## What the task requires
Which lines run from the start of the data below to the line containing "Definition WriteReg (r"? Set them down exactly, with none added.

## Saved data entries
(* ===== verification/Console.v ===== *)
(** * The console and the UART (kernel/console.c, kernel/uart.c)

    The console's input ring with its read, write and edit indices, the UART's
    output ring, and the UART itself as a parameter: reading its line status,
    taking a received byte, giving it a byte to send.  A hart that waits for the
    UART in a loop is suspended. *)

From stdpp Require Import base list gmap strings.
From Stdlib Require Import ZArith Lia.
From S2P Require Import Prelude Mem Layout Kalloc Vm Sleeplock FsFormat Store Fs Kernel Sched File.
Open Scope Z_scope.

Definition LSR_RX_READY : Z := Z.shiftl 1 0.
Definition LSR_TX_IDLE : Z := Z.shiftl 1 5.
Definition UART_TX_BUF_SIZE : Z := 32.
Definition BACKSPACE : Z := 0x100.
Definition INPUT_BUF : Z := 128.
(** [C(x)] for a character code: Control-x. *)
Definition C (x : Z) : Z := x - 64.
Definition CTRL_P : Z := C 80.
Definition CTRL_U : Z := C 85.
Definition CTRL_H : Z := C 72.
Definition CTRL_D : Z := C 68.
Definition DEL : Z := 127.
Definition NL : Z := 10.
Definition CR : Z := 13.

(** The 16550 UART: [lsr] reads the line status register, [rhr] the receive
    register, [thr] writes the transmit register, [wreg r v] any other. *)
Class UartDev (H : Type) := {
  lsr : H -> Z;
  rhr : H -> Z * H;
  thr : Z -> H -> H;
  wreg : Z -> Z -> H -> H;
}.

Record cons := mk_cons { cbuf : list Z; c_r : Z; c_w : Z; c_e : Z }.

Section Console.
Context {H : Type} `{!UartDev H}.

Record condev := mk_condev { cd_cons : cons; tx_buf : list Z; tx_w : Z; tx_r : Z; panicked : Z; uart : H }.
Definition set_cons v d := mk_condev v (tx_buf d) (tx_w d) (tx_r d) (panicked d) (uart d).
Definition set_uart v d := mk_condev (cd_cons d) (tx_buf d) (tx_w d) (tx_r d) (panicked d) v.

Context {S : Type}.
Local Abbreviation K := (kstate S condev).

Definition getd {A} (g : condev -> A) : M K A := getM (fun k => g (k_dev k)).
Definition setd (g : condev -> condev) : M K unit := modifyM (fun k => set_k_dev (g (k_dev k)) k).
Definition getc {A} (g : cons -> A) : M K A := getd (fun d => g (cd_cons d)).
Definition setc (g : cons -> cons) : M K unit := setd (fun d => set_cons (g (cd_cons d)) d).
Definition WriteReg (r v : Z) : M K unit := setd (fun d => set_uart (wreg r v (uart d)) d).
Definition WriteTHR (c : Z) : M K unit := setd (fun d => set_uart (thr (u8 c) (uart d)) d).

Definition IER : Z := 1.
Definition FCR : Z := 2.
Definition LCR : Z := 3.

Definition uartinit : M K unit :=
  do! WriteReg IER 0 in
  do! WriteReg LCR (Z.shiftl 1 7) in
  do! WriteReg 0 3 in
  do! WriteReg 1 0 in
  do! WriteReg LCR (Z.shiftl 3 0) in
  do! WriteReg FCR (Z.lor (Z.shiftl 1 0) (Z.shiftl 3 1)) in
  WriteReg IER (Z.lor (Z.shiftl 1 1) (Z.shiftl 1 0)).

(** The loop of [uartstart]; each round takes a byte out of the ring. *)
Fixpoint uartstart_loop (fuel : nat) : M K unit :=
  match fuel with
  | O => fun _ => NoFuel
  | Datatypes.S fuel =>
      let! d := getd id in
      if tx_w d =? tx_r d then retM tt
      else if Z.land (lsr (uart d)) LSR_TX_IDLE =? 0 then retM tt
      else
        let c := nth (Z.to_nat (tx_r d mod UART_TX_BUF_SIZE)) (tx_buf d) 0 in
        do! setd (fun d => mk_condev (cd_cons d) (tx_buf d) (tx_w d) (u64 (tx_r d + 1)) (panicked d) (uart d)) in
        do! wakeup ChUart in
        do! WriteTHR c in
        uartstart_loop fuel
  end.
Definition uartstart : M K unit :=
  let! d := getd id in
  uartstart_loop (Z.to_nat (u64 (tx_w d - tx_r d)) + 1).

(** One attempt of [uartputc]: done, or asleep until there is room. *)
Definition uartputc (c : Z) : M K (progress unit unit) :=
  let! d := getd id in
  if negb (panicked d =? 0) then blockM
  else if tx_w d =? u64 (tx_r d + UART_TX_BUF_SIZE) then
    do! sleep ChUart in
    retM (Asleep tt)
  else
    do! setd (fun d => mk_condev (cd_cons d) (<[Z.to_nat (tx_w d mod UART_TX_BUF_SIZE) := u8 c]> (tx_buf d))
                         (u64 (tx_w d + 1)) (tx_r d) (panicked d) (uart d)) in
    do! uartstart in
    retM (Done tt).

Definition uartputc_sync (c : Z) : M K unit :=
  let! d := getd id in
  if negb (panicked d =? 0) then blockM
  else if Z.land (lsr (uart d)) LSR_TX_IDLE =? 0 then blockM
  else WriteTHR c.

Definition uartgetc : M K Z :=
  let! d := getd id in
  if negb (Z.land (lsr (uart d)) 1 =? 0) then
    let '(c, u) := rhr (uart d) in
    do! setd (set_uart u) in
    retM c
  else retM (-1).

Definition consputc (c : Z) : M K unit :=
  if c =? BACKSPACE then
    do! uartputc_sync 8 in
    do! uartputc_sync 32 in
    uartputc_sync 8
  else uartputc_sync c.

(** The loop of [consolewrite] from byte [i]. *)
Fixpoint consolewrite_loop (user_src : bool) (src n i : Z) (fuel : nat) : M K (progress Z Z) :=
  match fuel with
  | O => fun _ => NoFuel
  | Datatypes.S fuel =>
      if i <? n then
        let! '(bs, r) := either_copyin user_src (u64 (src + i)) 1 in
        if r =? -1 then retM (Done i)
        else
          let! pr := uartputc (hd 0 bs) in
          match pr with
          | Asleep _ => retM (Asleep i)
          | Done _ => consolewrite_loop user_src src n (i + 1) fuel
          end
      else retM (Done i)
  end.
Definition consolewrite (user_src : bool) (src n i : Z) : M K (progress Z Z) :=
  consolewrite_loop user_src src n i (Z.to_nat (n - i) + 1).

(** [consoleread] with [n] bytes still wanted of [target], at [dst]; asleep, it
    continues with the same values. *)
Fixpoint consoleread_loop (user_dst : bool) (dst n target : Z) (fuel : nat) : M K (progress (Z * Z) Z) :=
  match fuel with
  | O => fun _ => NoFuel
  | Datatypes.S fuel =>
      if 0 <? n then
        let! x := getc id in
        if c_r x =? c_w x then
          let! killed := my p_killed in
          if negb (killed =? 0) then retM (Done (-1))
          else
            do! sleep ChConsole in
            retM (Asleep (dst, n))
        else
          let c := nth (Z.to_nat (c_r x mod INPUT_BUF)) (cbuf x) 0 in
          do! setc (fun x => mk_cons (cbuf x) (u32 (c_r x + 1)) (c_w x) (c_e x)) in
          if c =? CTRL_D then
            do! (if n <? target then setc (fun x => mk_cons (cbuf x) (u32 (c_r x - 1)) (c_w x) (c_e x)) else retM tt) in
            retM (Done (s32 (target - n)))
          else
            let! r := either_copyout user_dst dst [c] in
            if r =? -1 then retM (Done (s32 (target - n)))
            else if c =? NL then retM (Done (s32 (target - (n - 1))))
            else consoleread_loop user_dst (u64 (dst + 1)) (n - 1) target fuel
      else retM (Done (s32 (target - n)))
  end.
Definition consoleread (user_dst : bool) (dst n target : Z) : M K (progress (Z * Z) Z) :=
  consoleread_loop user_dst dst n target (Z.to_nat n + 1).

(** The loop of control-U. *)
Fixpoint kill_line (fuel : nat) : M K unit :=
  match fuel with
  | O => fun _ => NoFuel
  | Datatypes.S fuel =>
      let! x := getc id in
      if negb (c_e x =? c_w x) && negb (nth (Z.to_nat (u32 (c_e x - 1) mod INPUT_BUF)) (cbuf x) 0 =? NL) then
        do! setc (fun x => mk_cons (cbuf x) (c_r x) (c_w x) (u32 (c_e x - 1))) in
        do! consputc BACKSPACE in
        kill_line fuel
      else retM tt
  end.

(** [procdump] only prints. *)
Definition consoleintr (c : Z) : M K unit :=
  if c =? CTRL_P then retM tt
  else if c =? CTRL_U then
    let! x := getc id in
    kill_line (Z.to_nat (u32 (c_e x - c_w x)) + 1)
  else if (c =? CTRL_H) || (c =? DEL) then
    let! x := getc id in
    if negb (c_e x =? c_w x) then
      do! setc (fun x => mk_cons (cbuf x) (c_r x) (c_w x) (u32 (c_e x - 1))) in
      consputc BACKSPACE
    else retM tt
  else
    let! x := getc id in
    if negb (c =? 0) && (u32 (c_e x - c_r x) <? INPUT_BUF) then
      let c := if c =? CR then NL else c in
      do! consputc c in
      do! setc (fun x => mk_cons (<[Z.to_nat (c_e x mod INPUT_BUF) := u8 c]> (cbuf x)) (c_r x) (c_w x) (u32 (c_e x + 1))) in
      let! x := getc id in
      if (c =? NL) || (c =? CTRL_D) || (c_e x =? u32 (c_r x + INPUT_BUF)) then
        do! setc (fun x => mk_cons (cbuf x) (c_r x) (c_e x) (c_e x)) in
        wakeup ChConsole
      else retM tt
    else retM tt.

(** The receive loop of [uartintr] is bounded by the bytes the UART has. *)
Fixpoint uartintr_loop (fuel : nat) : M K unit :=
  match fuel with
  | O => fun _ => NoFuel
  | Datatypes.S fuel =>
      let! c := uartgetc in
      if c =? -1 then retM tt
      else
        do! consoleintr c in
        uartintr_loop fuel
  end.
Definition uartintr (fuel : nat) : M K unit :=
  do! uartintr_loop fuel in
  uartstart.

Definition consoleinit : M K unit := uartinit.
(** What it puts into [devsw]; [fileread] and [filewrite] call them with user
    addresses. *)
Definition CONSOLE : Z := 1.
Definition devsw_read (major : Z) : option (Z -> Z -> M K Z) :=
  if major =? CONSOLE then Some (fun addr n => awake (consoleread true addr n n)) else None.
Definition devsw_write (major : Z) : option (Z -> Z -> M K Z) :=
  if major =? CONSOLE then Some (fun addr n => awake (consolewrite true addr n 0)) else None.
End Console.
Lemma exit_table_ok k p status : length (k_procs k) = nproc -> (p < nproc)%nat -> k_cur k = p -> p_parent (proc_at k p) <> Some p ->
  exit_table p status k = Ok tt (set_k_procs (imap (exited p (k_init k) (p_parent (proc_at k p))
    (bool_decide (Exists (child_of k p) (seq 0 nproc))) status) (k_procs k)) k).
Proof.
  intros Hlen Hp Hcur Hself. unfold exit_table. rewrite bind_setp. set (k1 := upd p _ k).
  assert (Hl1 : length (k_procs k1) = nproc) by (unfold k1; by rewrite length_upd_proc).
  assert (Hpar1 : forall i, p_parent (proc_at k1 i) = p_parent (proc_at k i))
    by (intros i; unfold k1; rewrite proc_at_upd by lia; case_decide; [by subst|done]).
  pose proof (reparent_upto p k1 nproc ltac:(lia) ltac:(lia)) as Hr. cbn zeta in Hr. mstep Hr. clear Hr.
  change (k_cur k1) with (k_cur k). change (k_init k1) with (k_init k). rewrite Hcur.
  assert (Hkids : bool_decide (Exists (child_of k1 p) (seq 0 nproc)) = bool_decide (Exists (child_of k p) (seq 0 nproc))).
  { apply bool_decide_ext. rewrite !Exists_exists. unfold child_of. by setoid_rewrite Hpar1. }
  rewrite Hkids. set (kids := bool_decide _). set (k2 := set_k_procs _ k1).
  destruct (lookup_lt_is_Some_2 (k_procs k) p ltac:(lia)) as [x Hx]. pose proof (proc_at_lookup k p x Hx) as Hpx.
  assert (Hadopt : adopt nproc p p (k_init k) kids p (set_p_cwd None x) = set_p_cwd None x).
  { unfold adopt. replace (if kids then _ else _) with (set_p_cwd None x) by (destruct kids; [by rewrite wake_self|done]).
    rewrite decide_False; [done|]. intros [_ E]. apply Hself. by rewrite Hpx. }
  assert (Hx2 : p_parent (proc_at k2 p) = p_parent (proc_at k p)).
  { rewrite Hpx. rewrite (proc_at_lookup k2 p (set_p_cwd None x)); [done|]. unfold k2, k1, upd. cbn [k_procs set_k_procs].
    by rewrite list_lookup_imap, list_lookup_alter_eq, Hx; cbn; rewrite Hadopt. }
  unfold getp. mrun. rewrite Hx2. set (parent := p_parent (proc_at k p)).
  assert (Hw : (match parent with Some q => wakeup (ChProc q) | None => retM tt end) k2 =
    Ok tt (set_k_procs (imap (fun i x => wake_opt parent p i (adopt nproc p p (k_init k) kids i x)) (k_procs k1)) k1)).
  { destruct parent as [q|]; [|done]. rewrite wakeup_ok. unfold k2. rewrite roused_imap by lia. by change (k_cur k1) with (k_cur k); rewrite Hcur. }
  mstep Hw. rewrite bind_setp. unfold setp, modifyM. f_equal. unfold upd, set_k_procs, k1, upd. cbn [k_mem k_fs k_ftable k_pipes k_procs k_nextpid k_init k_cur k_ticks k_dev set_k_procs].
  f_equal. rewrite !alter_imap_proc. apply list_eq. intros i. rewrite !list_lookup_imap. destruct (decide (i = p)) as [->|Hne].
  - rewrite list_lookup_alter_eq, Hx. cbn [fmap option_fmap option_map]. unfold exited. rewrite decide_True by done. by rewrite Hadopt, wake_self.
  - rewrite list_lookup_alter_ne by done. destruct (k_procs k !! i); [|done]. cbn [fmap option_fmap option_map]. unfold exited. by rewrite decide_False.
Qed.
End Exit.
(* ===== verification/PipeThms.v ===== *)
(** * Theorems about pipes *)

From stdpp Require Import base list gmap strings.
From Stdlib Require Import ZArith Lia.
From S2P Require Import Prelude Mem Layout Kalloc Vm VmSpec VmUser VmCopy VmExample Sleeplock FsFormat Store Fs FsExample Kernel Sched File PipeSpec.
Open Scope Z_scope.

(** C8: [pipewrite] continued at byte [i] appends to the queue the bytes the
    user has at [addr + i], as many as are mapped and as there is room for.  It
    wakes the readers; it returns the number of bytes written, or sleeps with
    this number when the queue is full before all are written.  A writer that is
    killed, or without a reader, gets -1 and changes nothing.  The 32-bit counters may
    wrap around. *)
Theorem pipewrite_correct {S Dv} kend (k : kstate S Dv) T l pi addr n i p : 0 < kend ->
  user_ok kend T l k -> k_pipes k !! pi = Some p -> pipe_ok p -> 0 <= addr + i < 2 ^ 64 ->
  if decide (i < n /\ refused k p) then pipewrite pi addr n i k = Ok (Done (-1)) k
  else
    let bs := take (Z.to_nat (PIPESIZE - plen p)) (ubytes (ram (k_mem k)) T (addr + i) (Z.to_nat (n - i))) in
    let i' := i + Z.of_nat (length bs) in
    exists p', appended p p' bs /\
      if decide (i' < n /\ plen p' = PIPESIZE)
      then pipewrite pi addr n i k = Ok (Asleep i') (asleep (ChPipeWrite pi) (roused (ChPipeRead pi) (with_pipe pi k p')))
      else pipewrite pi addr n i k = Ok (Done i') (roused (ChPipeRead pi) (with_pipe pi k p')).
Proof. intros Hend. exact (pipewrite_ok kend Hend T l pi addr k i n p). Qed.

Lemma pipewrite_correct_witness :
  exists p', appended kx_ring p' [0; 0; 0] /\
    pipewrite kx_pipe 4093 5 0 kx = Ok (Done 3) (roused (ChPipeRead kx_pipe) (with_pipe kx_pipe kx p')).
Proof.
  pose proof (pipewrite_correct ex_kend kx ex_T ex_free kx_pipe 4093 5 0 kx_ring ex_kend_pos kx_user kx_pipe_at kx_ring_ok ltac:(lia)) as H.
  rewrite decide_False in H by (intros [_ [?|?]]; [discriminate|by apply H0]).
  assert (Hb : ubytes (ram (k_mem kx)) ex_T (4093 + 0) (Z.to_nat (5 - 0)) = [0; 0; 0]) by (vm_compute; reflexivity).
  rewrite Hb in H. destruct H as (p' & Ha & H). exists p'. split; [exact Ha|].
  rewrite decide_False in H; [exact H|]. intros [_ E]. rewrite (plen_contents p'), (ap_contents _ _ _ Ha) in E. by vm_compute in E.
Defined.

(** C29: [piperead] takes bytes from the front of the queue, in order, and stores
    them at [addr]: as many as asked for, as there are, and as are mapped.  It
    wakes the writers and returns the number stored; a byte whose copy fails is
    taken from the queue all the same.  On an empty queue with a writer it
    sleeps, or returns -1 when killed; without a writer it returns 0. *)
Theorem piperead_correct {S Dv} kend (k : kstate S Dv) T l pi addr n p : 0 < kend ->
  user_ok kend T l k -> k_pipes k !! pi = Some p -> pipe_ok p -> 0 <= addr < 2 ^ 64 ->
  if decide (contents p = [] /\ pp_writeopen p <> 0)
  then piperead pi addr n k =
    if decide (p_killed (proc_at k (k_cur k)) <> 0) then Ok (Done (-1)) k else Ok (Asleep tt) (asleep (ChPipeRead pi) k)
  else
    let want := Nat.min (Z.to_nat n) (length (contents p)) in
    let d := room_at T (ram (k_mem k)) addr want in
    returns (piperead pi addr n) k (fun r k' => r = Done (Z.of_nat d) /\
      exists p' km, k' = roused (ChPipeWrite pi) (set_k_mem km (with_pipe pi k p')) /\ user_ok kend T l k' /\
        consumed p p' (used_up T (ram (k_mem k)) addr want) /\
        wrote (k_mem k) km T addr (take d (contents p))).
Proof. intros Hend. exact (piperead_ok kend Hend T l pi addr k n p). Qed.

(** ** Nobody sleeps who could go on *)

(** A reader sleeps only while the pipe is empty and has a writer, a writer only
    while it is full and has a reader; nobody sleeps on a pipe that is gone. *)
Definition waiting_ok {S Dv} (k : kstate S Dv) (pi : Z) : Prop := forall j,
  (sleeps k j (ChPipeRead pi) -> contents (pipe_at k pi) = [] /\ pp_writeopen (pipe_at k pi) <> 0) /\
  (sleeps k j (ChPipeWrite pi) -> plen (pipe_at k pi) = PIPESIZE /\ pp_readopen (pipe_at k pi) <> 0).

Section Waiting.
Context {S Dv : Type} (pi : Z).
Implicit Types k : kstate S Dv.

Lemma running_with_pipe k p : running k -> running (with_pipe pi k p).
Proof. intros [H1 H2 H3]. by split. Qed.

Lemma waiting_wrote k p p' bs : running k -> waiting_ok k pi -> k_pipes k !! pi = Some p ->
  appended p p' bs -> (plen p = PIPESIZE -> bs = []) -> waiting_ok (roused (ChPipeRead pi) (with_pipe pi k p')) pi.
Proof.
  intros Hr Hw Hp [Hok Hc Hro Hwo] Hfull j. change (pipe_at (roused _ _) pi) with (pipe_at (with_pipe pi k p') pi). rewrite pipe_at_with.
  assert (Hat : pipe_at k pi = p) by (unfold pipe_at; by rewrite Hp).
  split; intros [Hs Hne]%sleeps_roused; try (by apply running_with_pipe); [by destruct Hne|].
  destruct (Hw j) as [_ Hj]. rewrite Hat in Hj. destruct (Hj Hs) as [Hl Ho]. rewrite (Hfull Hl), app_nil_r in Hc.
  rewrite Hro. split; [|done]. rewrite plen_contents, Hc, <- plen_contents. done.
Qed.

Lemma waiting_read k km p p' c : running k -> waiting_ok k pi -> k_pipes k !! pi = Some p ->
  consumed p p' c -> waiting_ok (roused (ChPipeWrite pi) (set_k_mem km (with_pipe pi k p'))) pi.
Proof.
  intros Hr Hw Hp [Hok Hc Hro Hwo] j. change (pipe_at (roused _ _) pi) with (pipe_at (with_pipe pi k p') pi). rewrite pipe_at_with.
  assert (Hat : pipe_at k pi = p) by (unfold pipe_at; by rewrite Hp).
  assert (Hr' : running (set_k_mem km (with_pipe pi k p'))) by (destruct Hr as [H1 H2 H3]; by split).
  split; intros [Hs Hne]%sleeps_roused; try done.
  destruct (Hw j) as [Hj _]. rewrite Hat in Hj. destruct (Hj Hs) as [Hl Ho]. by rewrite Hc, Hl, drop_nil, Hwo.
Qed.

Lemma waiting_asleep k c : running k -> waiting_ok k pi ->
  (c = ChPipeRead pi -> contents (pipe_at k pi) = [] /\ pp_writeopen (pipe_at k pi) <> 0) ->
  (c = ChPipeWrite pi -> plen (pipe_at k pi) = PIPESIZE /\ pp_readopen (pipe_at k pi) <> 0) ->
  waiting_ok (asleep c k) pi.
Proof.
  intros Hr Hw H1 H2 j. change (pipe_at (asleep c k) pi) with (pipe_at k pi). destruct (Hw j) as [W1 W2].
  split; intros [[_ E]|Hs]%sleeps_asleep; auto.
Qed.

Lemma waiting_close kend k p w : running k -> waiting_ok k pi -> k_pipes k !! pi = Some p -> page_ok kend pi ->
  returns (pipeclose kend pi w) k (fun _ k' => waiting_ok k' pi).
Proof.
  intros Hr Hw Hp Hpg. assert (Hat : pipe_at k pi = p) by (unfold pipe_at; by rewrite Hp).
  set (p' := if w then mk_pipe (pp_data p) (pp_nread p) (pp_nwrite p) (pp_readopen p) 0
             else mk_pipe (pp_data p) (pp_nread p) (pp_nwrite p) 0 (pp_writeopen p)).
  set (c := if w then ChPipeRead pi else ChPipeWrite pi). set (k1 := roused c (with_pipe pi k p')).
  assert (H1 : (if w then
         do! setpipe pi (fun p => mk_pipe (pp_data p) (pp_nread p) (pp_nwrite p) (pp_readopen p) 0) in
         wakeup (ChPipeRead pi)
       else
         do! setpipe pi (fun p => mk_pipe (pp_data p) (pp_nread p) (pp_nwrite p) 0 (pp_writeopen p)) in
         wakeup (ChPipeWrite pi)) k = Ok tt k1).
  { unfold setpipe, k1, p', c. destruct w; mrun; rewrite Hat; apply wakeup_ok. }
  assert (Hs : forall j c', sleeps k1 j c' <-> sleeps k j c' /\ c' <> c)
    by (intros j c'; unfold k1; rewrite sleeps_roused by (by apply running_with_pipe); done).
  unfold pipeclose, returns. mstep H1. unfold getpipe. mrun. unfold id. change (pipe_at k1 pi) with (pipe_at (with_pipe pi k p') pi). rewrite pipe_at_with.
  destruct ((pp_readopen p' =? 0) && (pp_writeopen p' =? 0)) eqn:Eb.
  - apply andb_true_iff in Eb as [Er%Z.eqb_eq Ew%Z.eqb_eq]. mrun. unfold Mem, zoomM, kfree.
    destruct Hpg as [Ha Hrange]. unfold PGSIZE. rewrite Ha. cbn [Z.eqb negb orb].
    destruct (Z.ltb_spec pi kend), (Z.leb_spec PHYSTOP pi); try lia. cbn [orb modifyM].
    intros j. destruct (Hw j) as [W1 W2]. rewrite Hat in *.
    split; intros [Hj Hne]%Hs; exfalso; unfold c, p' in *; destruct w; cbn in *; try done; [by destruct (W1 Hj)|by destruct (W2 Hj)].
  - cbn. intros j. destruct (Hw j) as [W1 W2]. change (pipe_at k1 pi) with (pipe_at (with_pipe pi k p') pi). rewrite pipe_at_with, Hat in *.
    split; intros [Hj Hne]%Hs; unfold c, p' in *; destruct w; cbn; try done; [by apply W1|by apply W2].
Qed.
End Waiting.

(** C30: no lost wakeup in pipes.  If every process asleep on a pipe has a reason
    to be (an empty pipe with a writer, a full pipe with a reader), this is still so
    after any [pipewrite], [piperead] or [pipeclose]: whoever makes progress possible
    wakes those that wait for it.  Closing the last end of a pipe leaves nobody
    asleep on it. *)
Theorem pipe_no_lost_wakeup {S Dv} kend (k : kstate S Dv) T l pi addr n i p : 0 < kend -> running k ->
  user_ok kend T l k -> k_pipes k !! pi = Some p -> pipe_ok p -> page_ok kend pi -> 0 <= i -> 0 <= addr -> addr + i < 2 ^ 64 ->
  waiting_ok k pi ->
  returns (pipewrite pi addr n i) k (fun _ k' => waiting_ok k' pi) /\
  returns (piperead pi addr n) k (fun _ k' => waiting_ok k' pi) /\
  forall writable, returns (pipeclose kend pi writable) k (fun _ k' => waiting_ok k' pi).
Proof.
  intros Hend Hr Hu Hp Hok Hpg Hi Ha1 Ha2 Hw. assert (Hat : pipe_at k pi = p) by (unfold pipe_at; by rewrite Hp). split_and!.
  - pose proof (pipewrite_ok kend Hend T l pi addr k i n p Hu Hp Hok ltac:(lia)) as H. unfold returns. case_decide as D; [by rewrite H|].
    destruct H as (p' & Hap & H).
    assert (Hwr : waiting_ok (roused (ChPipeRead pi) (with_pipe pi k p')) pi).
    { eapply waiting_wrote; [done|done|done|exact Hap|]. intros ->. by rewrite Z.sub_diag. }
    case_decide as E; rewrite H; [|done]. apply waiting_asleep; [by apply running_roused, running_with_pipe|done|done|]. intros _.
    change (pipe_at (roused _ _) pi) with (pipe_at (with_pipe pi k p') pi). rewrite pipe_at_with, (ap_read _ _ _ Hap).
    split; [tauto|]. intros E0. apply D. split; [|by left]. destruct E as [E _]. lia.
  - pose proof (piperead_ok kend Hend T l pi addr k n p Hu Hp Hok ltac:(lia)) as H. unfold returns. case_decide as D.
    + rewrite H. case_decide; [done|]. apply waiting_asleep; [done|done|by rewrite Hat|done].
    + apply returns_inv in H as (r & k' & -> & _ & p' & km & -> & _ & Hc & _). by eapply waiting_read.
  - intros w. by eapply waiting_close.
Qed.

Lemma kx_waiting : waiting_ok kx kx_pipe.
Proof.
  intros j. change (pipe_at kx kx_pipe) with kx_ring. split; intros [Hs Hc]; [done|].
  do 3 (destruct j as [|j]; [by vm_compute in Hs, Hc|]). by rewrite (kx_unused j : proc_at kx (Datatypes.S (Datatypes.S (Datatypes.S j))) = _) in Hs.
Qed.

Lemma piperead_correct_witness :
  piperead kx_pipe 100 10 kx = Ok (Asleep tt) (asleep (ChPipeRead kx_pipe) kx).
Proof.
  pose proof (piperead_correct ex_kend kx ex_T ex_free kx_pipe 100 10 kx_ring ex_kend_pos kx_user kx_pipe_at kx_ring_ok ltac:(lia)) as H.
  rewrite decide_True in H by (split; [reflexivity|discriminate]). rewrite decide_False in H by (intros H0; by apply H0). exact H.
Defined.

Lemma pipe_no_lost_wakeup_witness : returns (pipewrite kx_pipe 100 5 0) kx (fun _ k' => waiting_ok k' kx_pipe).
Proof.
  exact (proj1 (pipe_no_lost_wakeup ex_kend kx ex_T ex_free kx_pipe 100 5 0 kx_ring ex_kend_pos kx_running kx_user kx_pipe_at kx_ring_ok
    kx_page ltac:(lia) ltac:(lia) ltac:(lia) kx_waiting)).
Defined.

## Exercise answer
(* ===== verification/Console.v ===== *)
(** * The console and the UART (kernel/console.c, kernel/uart.c)

    The console's input ring with its read, write and edit indices, the UART's
    output ring, and the UART itself as a parameter: reading its line status,
    taking a received byte, giving it a byte to send.  A hart that waits for the
    UART in a loop is suspended. *)

From stdpp Require Import base list gmap strings.
From Stdlib Require Import ZArith Lia.
From S2P Require Import Prelude Mem Layout Kalloc Vm Sleeplock FsFormat Store Fs Kernel Sched File.
Open Scope Z_scope.

Definition LSR_RX_READY : Z := Z.shiftl 1 0.
Definition LSR_TX_IDLE : Z := Z.shiftl 1 5.
Definition UART_TX_BUF_SIZE : Z := 32.
Definition BACKSPACE : Z := 0x100.
Definition INPUT_BUF : Z := 128.
(** [C(x)] for a character code: Control-x. *)
Definition C (x : Z) : Z := x - 64.
Definition CTRL_P : Z := C 80.
Definition CTRL_U : Z := C 85.
Definition CTRL_H : Z := C 72.
Definition CTRL_D : Z := C 68.
Definition DEL : Z := 127.
Definition NL : Z := 10.
Definition CR : Z := 13.

(** The 16550 UART: [lsr] reads the line status register, [rhr] the receive
    register, [thr] writes the transmit register, [wreg r v] any other. *)
Class UartDev (H : Type) := {
  lsr : H -> Z;
  rhr : H -> Z * H;
  thr : Z -> H -> H;
  wreg : Z -> Z -> H -> H;
}.

Record cons := mk_cons { cbuf : list Z; c_r : Z; c_w : Z; c_e : Z }.

Section Console.
Context {H : Type} `{!UartDev H}.

Record condev := mk_condev { cd_cons : cons; tx_buf : list Z; tx_w : Z; tx_r : Z; panicked : Z; uart : H }.
Definition set_cons v d := mk_condev v (tx_buf d) (tx_w d) (tx_r d) (panicked d) (uart d).
Definition set_uart v d := mk_condev (cd_cons d) (tx_buf d) (tx_w d) (tx_r d) (panicked d) v.

Context {S : Type}.
Local Abbreviation K := (kstate S condev).

Definition getd {A} (g : condev -> A) : M K A := getM (fun k => g (k_dev k)).
Definition setd (g : condev -> condev) : M K unit := modifyM (fun k => set_k_dev (g (k_dev k)) k).
Definition getc {A} (g : cons -> A) : M K A := getd (fun d => g (cd_cons d)).
Definition setc (g : cons -> cons) : M K unit := setd (fun d => set_cons (g (cd_cons d)) d).
Definition WriteReg (r v : Z) : M K unit := setd (fun d => set_uart (wreg r v (uart d)) d).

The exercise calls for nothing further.